Aber abgesehen von den Ämtern innerhalb einer Loge, kann der Maurer sich noch in einige weitere Richtungen entwickeln. Ich möchte in den kommenden Zeilen einmal kurz einige der Möglichkeiten aufzählen.

Betrachten wir zuerst die Forschung in der Freimaurerei. Mit der Quatuor Coronati (http://www.quatuor-coronati.org) bietet die Vereinte Großloge von Deutschland jedem Freimaurer im Meistergrad, insofern er einen Bürgen hat, die Möglichkeit, sich persönlich und aktiv in der Freimaurerforschung einzusetzen. In Arbeitskreisen aber auch durch Recherchen einzelner werden hier freimaurerische Themen aktueller und historischer Art betrachtet und erarbeitet. Die Ergebnisse werden in einem Jahrbuch veröffentlicht und können somit auch von profanen Augen gelesen werden. Ich selbst kann die Veröffentlichungen der QC nur empfehlen, gerade wenn man sich sehr viel tiefer mit den Themen rund um die Freimaurerei beschäftigen will.

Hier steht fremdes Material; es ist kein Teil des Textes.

(* ===== verification/VmProps.v ===== *)
(** * Properties of the paging system

    The theorems about page faults, address spaces and boot, each with an
    instance on the concrete machine of [VmDemo]. *)

From S2P Require Import Prelude Machine Spinlock Pt PtSpec PtFrames PtTable Kernel Vmstats.
From S2P Require Import Tlb Swapfile Coremap Addrspace Vm VmInv VmSpec VmDemo.

(** ** Page faults *)
Section fault.
Context {ops : VnodeOps} {laws : VnodeLaws ops}.

(** What a fault on page [n] of segment [w] of the current process starts
    from: the system invariant, a TLB miss, a TLB that belongs to the process,
    and memory to load the page into (unless it is resident). *)
Record fault_pre (k : kernel) (q : queue) (c : nat) (p : proc) (w : segid) (s : segment) (n : nat)
    (ft va : Z) : Prop := {
  fp_sys : sys_inv k q;
  fp_cur : k_curproc k = Some c;
  fp_proc : k_procs k !! c = Some p;
  fp_seg : ∃ a, p_addrspace p = Some a ∧ get_seg w a = Some s;
  fp_page : Z.of_nat n < numpages s ∧ Z.land va PAGE_FRAME = startaddr s + Z.of_nat n * PAGE_SIZE;
  fp_type : ft = VM_FAULT_READ ∨ ft = VM_FAULT_WRITE;
  fp_miss : translate (k_tlb k) va = None;
  fp_owned : tlb_owned (k_tlb k) (p_pid p);
  fp_index : tlbindex (k_tlb k) + 1 < 2 ^ 32;
  fp_memory : (p_pid p, Z.land va PAGE_FRAME) ∈ q.*1 ∨ can_alloc k q
}.

Lemma fault_pre_run k q c p w s n ft va :
  fault_pre k q c p w s n ft va →
  ∃ a i k' q', p_addrspace p = Some a ∧ vm_fault ft va k = Ok (0, k') ∧ sys_inv k' q' ∧
    faulted c p a w s n (p_pid p, Z.land va PAGE_FRAME) k q i k' q'.
Proof.
  intros [Hsys Hc Hp (a & Ha & Hs) [Hn Hva] Hft Hmiss Hown Hidx Hmem]. rewrite Hva in *.
  destruct (vm_fault_run k q c p a w s n ft va) as (i & k' & q' & Hrun & Hsys' & Hf); try done.
  eauto 10.
Qed.

(** C1. Demand paging is transparent once a page has been touched.  A fault on a
    page of the current process returns 0; afterwards that page holds what it
    held before if it existed, in a frame or in the swap file, and every other
    page of every process holds what it held, even if the fault evicted it.

    A page touched for the first time is [initial_page]: zeros on the stack; in
    the two program segments the bytes of the program file at the place of the
    page ([p_offset] plus its distance from the start of the segment), up to the
    end of the page or of the file.  [p_filesz] plays no part, and behind the
    end of the file the page shows what its frame held before, which may be the
    page of another process that the fault evicted.  In a second segment that
    starts where the first one ends, the first page comes from the place behind
    the first segment ([source_seg]). *)
Theorem vm_fault_transparent k q c p w s n ft va :
  fault_pre k q c p w s n ft va →
  ∃ a k' q' i, p_addrspace p = Some a ∧ vm_fault ft va k = Ok (0, k') ∧
    q_lookup (p_pid p, Z.land va PAGE_FRAME) q' = Some i ∧
    contents k' q' (p_pid p, Z.land va PAGE_FRAME) =
      Some match contents k q (p_pid p, Z.land va PAGE_FRAME) with
           | Some bs => bs
           | None => initial_page k a s (Z.land va PAGE_FRAME) (page_at (k_mem k) (Z.of_nat i * PAGE_SIZE))
           end ∧
    ∀ key, key ≠ (p_pid p, Z.land va PAGE_FRAME) → contents k' q' key = contents k q key.
Proof.
  intros Hpre. destruct (fault_pre_run _ _ _ _ _ _ _ _ _ Hpre) as (a & i & k' & q' & Has & Hrun & _ & Hf).
  exists a, k', q', i. split; [done|]. split; [done|]. split; [apply Hf|].
  pose proof (ft_contents _ _ _ _ _ _ _ _ _ _ _ _ Hf) as Hct. split.
  - rewrite Hct, decide_True by done. by destruct (contents k q _).
  - intros key Hk. by rewrite Hct, decide_False.
Qed.

(** C2. A fault keeps the invariant of the whole system (page table, frames,
    victim queue, swap slots, TLB, segments of all processes), leaves the
    interrupt level and the locks as they were, and the page is resident. *)
Theorem vm_fault_invariant k q c p w s n ft va :
  fault_pre k q c p w s n ft va →
  ∃ k' q', vm_fault ft va k = Ok (0, k') ∧ sys_inv k' q' ∧
    k_cpu k' = k_cpu k ∧ k_locks k' = k_locks k ∧ k_curproc k' = k_curproc k ∧
    (p_pid p, Z.land va PAGE_FRAME) ∈ q'.*1.
Proof.
  intros Hpre. destruct (fault_pre_run _ _ _ _ _ _ _ _ _ Hpre) as (a & i & k' & q' & Has & Hrun & Hsys & Hf).
  destruct (ft_frame _ _ _ _ _ _ _ _ _ _ _ _ Hf) as [H1 H2 H3 _ _ _].
  exists k', q'. split_and!; try done. apply q_lookup_in. rewrite (ft_lookup _ _ _ _ _ _ _ _ _ _ _ _ Hf).
  eauto.
Qed.

(** C3. After the fault the processor translates the faulting address, and any
    other of the page, to the frame that holds the page, and lets it be written
    exactly when the segment is writable. *)
Theorem vm_fault_maps k q c p w s n ft va :
  fault_pre k q c p w s n ft va →
  ∃ k' q' i, vm_fault ft va k = Ok (0, k') ∧
    q_lookup (p_pid p, Z.land va PAGE_FRAME) q' = Some i ∧ sys_inv k' q' ∧
    ∀ va', Z.land va' PAGE_FRAME = Z.land va PAGE_FRAME →
      translate (k_tlb k') va' =
        Some (Z.of_nat i * PAGE_SIZE + va' `mod` PAGE_SIZE, negb (Z.land (permissions s) WRFLAG =? 0)).
Proof.
  intros Hpre. destruct (fault_pre_run _ _ _ _ _ _ _ _ _ Hpre) as (a & i & k' & q' & Has & Hrun & Hsys & Hf).
  exists k', q', i. split_and!; try done.
  - apply Hf.
  - apply (ft_tlb _ _ _ _ _ _ _ _ _ _ _ _ Hf).
Qed.

(** C17. The statistics stay consistent: faults are those with a free entry
    plus those with a replaced one, and reloads plus pages from disk plus
    zeroed pages; pages from disk are those from the program file plus those
    from the swap file (all modulo the width of the counters). *)
Theorem vm_fault_statistics k q c p w s n ft va :
  fault_pre k q c p w s n ft va → balanced (k_stats k) →
  ∃ k', vm_fault ft va k = Ok (0, k') ∧ balanced (k_stats k') ∧
    u32 (stat (k_stats k') TLBFAULT) = u32 (stat (k_stats k) TLBFAULT + 1).
Proof.
  intros Hpre Hbal. destruct (fault_pre_run _ _ _ _ _ _ _ _ _ Hpre) as (a & i & k' & q' & Has & Hrun & _ & Hf).
  exists k'. split; [done|].
  destruct (ft_stats _ _ _ _ _ _ _ _ _ _ _ _ Hf) as (evs & t & Hev & Ht & ->).
  assert (Forall (λ j, (j < VMSTATSLEN)%nat) (t :: evs ++ [TLBFAULT])) as Hall.
  { apply Forall_forall. intros j Hj. rewrite elem_of_cons, elem_of_app, list_elem_of_singleton in Hj.
    unfold VMSTATSLEN. destruct Hj as [->|[Hj| ->]]; [destruct Ht as [-> | ->]; cbv; lia| |cbv; lia].
    inversion Hev as [|l [-> | ->]|l [-> | ->]|l [-> | ->]]; subst;
      repeat (apply elem_of_cons in Hj as [->|Hj]; [cbv; lia|]); by apply elem_of_nil in Hj. }
  split.
  - apply balanced_counted; try done;
      inversion Hev as [|l [-> | ->]|l [-> | ->]|l [-> | ->]]; destruct Ht as [-> | ->]; done.
  - rewrite counted_stat by (by rewrite (proj1 Hbal)). f_equal. f_equal.
    inversion Hev as [|l [-> | ->]|l [-> | ->]|l [-> | ->]]; destruct Ht as [-> | ->]; done.
Qed.
End fault.

(** A write to a data page of the demo process *)
Lemma demo_fault n va :
  Z.of_nat n < 3 → Z.land va PAGE_FRAME = 0x410000 + Z.of_nat n * PAGE_SIZE → 0 ≤ va < MIPS_KSEG0 →
  fault_pre demo_kernel [] 1 demo_proc Seg2 demo_seg2 n VM_FAULT_WRITE va.
Proof.
  intros Hn Hva Hr. split.
  - exact demo_sys.
  - reflexivity.
  - reflexivity.
  - exists demo_as. split; reflexivity.
  - by split.
  - by right.
  - by apply translate_flushed.
  - right. exact translate_flushed.
  - reflexivity.
  - right. exact demo_can_alloc.
Qed.

Lemma demo_fault_pre : fault_pre demo_kernel [] 1 demo_proc Seg2 demo_seg2 1 VM_FAULT_WRITE 0x411abc.
Proof. by apply demo_fault. Qed.

(** A page of the file, and a page behind its end *)
Lemma vm_fault_transparent_witness :
  (∃ k' q', vm_fault VM_FAULT_WRITE 0x411abc demo_kernel = Ok (0, k') ∧
    contents k' q' (2, 0x411000) = Some (replicate (Z.to_nat PAGE_SIZE) 9) ∧
    ∀ key, key ≠ (2, 0x411000) → contents k' q' key = contents demo_kernel [] key) ∧
  (∃ k' q' i, vm_fault VM_FAULT_WRITE 0x412000 demo_kernel = Ok (0, k') ∧ q_lookup (2, 0x412000) q' = Some i ∧
    contents k' q' (2, 0x412000) = Some (page_at (k_mem demo_kernel) (Z.of_nat i * PAGE_SIZE))).
Proof.
  split.
  - destruct (vm_fault_transparent demo_kernel [] 1 demo_proc Seg2 demo_seg2 1 VM_FAULT_WRITE 0x411abc demo_fault_pre)
      as (a & k' & q' & i & Ha & Hrun & _ & Hct & Ho). exists k', q'. split; [exact Hrun|]. split; [|exact Ho].
    injection Ha as <-. etrans; [exact Hct|]. rewrite (proj2 demo_vm). reflexivity.
  - destruct (vm_fault_transparent demo_kernel [] 1 demo_proc Seg2 demo_seg2 2 VM_FAULT_WRITE 0x412000 (demo_fault 2 0x412000 eq_refl eq_refl ltac:(done)))
      as (a & k' & q' & i & Ha & Hrun & Hi & Hct & _). exists k', q', i. split; [exact Hrun|]. split; [exact Hi|].
    injection Ha as <-. etrans; [exact Hct|]. rewrite (proj2 demo_vm). reflexivity.
Defined.

Lemma vm_fault_invariant_witness :
  ∃ k' q', vm_fault VM_FAULT_WRITE 0x411abc demo_kernel = Ok (0, k') ∧ sys_inv k' q' ∧
    k_cpu k' = k_cpu demo_kernel ∧ k_locks k' = k_locks demo_kernel ∧
    k_curproc k' = k_curproc demo_kernel ∧
    (p_pid demo_proc, Z.land 0x411abc PAGE_FRAME) ∈ q'.*1.
Proof.
  exact (vm_fault_invariant demo_kernel [] 1 demo_proc Seg2 demo_seg2 1 VM_FAULT_WRITE 0x411abc
    demo_fault_pre).
Defined.

Lemma vm_fault_maps_witness :
  ∃ k' q' i, vm_fault VM_FAULT_WRITE 0x411abc demo_kernel = Ok (0, k') ∧
    q_lookup (p_pid demo_proc, Z.land 0x411abc PAGE_FRAME) q' = Some i ∧ sys_inv k' q' ∧
    ∀ va', Z.land va' PAGE_FRAME = Z.land 0x411abc PAGE_FRAME →
      translate (k_tlb k') va' =
        Some (Z.of_nat i * PAGE_SIZE + va' `mod` PAGE_SIZE,
          negb (Z.land (permissions demo_seg2) WRFLAG =? 0)).
Proof.
  exact (vm_fault_maps demo_kernel [] 1 demo_proc Seg2 demo_seg2 1 VM_FAULT_WRITE 0x411abc
    demo_fault_pre).
Defined.

Lemma demo_balanced : balanced (k_stats demo_kernel).
Proof. split; [reflexivity|]. vm_compute. auto. Qed.

Lemma vm_fault_statistics_witness :
  ∃ k', vm_fault VM_FAULT_WRITE 0x411abc demo_kernel = Ok (0, k') ∧ balanced (k_stats k') ∧
    u32 (stat (k_stats k') TLBFAULT) = u32 (stat (k_stats demo_kernel) TLBFAULT + 1).
Proof.
  exact (vm_fault_statistics demo_kernel [] 1 demo_proc Seg2 demo_seg2 1 VM_FAULT_WRITE 0x411abc
    demo_fault_pre demo_balanced).
Defined.

(** ** Kernel pages *)

(** Freeing the run that was allocated gives the map of free frames back. *)
Lemma free_map_restored fm n i :
  run_free fm n i = true →
  let fm' := take i fm ++ replicate n false ++ drop (i + n) fm in
  take i fm' ++ replicate n true ++ drop (i + n) fm' = fm.
Proof.
  intros [Hlen Hfree]%run_free_spec. cbn zeta.
  rewrite take_app_le, take_take, Nat.min_id by (rewrite length_take; lia).
  assert (drop (i + n) (take i fm ++ replicate n false ++ drop (i + n) fm) = drop (i + n) fm) as ->.
  { rewrite app_assoc. apply drop_app_length'. rewrite length_app, length_take, length_replicate. lia. }
  rewrite <-(take_drop (i + n) fm) at 3. rewrite app_assoc. f_equal.
  apply list_eq. intros k. destruct (decide (k < i)%nat).
  - rewrite lookup_app_l, !lookup_take_lt by (rewrite ?length_take; lia). done.
  - destruct (decide (k < i + n)%nat).
    + rewrite lookup_app_r, lookup_take_lt, Hfree by (rewrite ?length_take; lia). apply lookup_replicate_2. rewrite length_take. lia.
    + rewrite !lookup_ge_None_2; [done|rewrite length_take; lia|rewrite length_app, length_take, length_replicate; lia].
Qed.

Section kpages.
Context {ops : VnodeOps}.

(** Kernel pages can be given back: [alloc_kpages] returns the address of
    the first run of free frames that is long enough, marks it used and
    changes nothing else of the page table's queue, and [free_kpages] of that
    address makes the free frames what they were. *)
Theorem kpages_roundtrip k q n i :
  quiet k → cm_wf k q → t_in_interrupt (k_cpu k) = false → (0 < n)%nat →
  first_fit (free_map (pagetable (k_pt k))) n = Some i →
  ∃ k1 k2, alloc_kpages (Z.of_nat n) k = Ok (MIPS_KSEG0 + Z.of_nat i * PAGE_SIZE, k1) ∧ cm_wf k1 q ∧
    (∀ j, (i ≤ j < i + n)%nat → free_map (pagetable (k_pt k1)) !! j = Some false) ∧
    free_kpages (MIPS_KSEG0 + Z.of_nat i * PAGE_SIZE) k1 = Ok (tt, k2) ∧ cm_wf k2 q ∧
    free_map (pagetable (k_pt k2)) = free_map (pagetable (k_pt k)).
Proof using.
  intros Hq Hwf Hint Hn Hfit. pose proof (first_fit_run _ _ _ Hfit) as Hrun. pose proof Hrun as [Hlen _]%run_free_spec.
  destruct (alloc_kpages_run k q n i Hq Hwf Hint Hn Hfit) as (st1 & H1 & Hwf1 & Hi & Hfm1 & Hpt1).
  set (k1 := set_k_pt st1 k) in *. assert (quiet k1) as Hq1 by by apply (quiet_same k).
  pose proof (length_free_map (pagetable (k_pt k))) as Hl.
  set (pg := mk_ptpage 0 (MIPS_KSEG0 + Z.of_nat i * PAGE_SIZE) (Z.of_nat n) None None) in *.
  destruct (free_kpages_run k1 q i pg Hq1 Hwf1) as (st2 & H2 & Hwf2 & Hfm2 & _); [|done|done|].
  { change (pagetable (k_pt k1)) with (pagetable st1). rewrite Hpt1. apply list_lookup_insert_eq. lia. }
  exists k1, (set_k_pt st2 k1). split; [done|]. split; [done|]. split; [|split; [done|split; [done|]]].
  - intros j Hj. change (pagetable (k_pt k1)) with (pagetable st1). rewrite Hfm1.
    rewrite lookup_app_r, lookup_app_l by (rewrite ?length_take, ?length_replicate; lia). apply lookup_replicate_2. rewrite length_take. lia.
  - change (pagetable (k_pt (set_k_pt st2 k1))) with (pagetable st2). rewrite Hfm2.
    change (pagetable (k_pt k1)) with (pagetable st1). rewrite Hfm1. cbn [pg_numpages pg]. rewrite Nat2Z.id. by apply free_map_restored.
Qed.

(** C38. When no run of frames is long enough but a user page could be evicted,
    an allocation by the kernel evicts it and then stops the machine: the
    index of the run is still -1, and the page table is written with it. *)
Theorem kpages_full_stops `{!VnodeLaws ops} k p v i q j n :
  quiet k → cm_wf k (((p, v), i) :: q) → swap_wf k → length (k_stats k) = VMSTATSLEN → t_in_interrupt (k_cpu k) = false →
  (0 < n)%nat → Z.of_nat n < 2 ^ 32 →
  first_fit (free_map (pagetable (k_pt k))) n = None → free_slot (k_swapmap k) = Some j →
  alloc_kpages (Z.of_nat n) k = Stop BadAccess.
Proof using.
  intros Hq Hwf Hsw Hst Hint Hn Hn32 Hfit Hj. unfold alloc_kpages. rewrite (bind_ok _ _ k tt k).
  2:{ unfold pt_can_sleep. mred. rewrite (cpu_exists _ (quiet_cpu _ Hq)), (quiet_count _ Hq), Hint. done. }
  apply bind_stop. unfold getppages. apply bind_stop. by apply (getfreeppages_evict_run k p v i q j n).
Qed.
End kpages.

Lemma kpages_roundtrip_witness :
  ∃ k1 k2, alloc_kpages 3 demo_kernel = Ok (MIPS_KSEG0 + 4 * PAGE_SIZE, k1) ∧ cm_wf k1 [] ∧
    (∀ j, (4 ≤ j < 4 + 3)%nat → free_map (pagetable (k_pt k1)) !! j = Some false) ∧
    free_kpages (MIPS_KSEG0 + 4 * PAGE_SIZE) k1 = Ok (tt, k2) ∧ cm_wf k2 [] ∧
    free_map (pagetable (k_pt k2)) = free_map (pagetable (k_pt demo_kernel)).
Proof. apply (kpages_roundtrip demo_kernel [] 3 4); [exact demo_quiet|exact demo_cm|done|lia|by vm_compute]. Defined.

(** The system after the fault has one user page and no run of 100 frames. *)
Lemma demo_faulted :
  match vm_fault VM_FAULT_WRITE 0x411abc demo_kernel with
  | Ok (_, k) => first_fit (free_map (pagetable (k_pt k))) 100 = None ∧ free_slot (k_swapmap k) = Some 0%nat ∧
      t_in_interrupt (k_cpu k) = false
  | Stop _ => False
  end.
Proof. by vm_compute. Qed.

Lemma kpages_full_stops_witness :
  ∃ k, vm_fault VM_FAULT_WRITE 0x411abc demo_kernel = Ok (0, k) ∧ alloc_kpages 100 k = Stop BadAccess.
Proof.
  pose proof (fault_pre_run _ _ _ _ _ _ _ _ _ demo_fault_pre) as (a & i & k' & q' & Has & Hrun & Hsys & Hf).
  pose proof demo_faulted as Hd. rewrite Hrun in Hd. destruct Hd as (H1 & H2 & H3). exists k'. split; [exact Hrun|].
  destruct (si_vm _ _ Hsys) as [V1 V2 V3 V4 V5 V6 V7 V8].
  destruct q' as [|[[p v] j] q'].
  - pose proof (ft_lookup _ _ _ _ _ _ _ _ _ _ _ _ Hf) as Hl. done.
  - change 100 with (Z.of_nat 100).
    exact (kpages_full_stops k' p v j q' 0 100 V1 V2 V3 V4 H3 ltac:(lia) ltac:(lia) H1 H2).
Defined.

Natürlich kann sich der Maurer auch bei den Shiners oder Ancient Arabic Order of the Nobles of the Mystic Shrine (Alter arabischer Orden der Edlen vom mystischen Schrein) (http://www.shrinersinternational.org/de-DE/Shriners.aspx) einbringen. Dieser, aus den USA kommende gemeinnütziger Orden, setzt sich vor allem für Kinder ein und betreuen daher in den Staaten einige Krankenhäuser, in denen Kinder und Jugendliche bis 18 Jahren kostenlos behandelt werden. In Deutschland ist diese Abwandlung der Freimaurerei noch am Aufbau, aber auch schon hier kann aktiv mitgeholfen und unterstützt werden. Ihr Motto lautet: „A smile of a child makes it all worthwhile“ (Das Lächeln eines Kindes macht es allemal lohnend).

Natürlich gibt es noch die Hochgrad-Systeme der Freimaurerei. Mit Erreichen des Meistergrades ist die Reise des Maurers in den sogenannten „blauen“ Graden beendet. Er selbst kann dann Kontakt zu den Hochgraden aufnehmen, den sogenannten „roten“ Graden. Hierbei hat man diverse Möglichkeiten und Ausrichtungen. Es gibt:

  • Große National-Mutterloge „Zu den drei Weltkugeln“ – weiterführende Erkenntnisstufen (bis zu Grad 7)
  • Schwedisches Lehrsystem (bis zu Grad 10)
  • Große Loge von Preußen genannt Royal York zur Freundschaft — weiterführende Erkenntnisstufen (bis zu Grad 5)
  • Schottischer Ritus kurz: A.A.S.R. (bis zu Grad 33)
  • York-Ritus, kurz: YR (bis zu Grad 12)

Sicherlich ist der alte und angenommene schottische Ritus (A.A.S.R) die größte Vereinigung innerhalb der Hochgrad-Systeme. Wer sich entschließt, im Schottischen Ritus zu arbeiten, muss für Studium und Ritualarbeiten viel Zeit einplanen. Die Inhalte der einzelnen Grade des A.A.S.R. lenken die Aufmerksamkeit auf gewisse Teilaspekte des freimaurerischen Gedankenguts, wie Demut, Pflichterfüllung und Nächstenliebe. Diese Werte werden durch die reiche Symbolsprache des Systems vermittelt, welche unterschiedlicher Herkunft sind, wie schon die Namen der Grade andeuten. Vor allem Ritterlichkeit spielt eine zentrale Rolle. Die Details können im Wikipedia nachgelesen werden: http://de.wikipedia.org/wiki/Grad_(Freimaurerei).

Ihr seht also, dass es auch nach dem Meistergrad noch vieles zu entdecken und Möglichkeiten gibt, wie man als Freimaurer weitermachen kann. Natürlich ist das keine Pflicht und man kann gut und gern mit dem Erreichen des Meistergrades aufhören. Aber man sollte immer daran denken, nach Wahrheit und Wissen zu streben und immer zu lernen.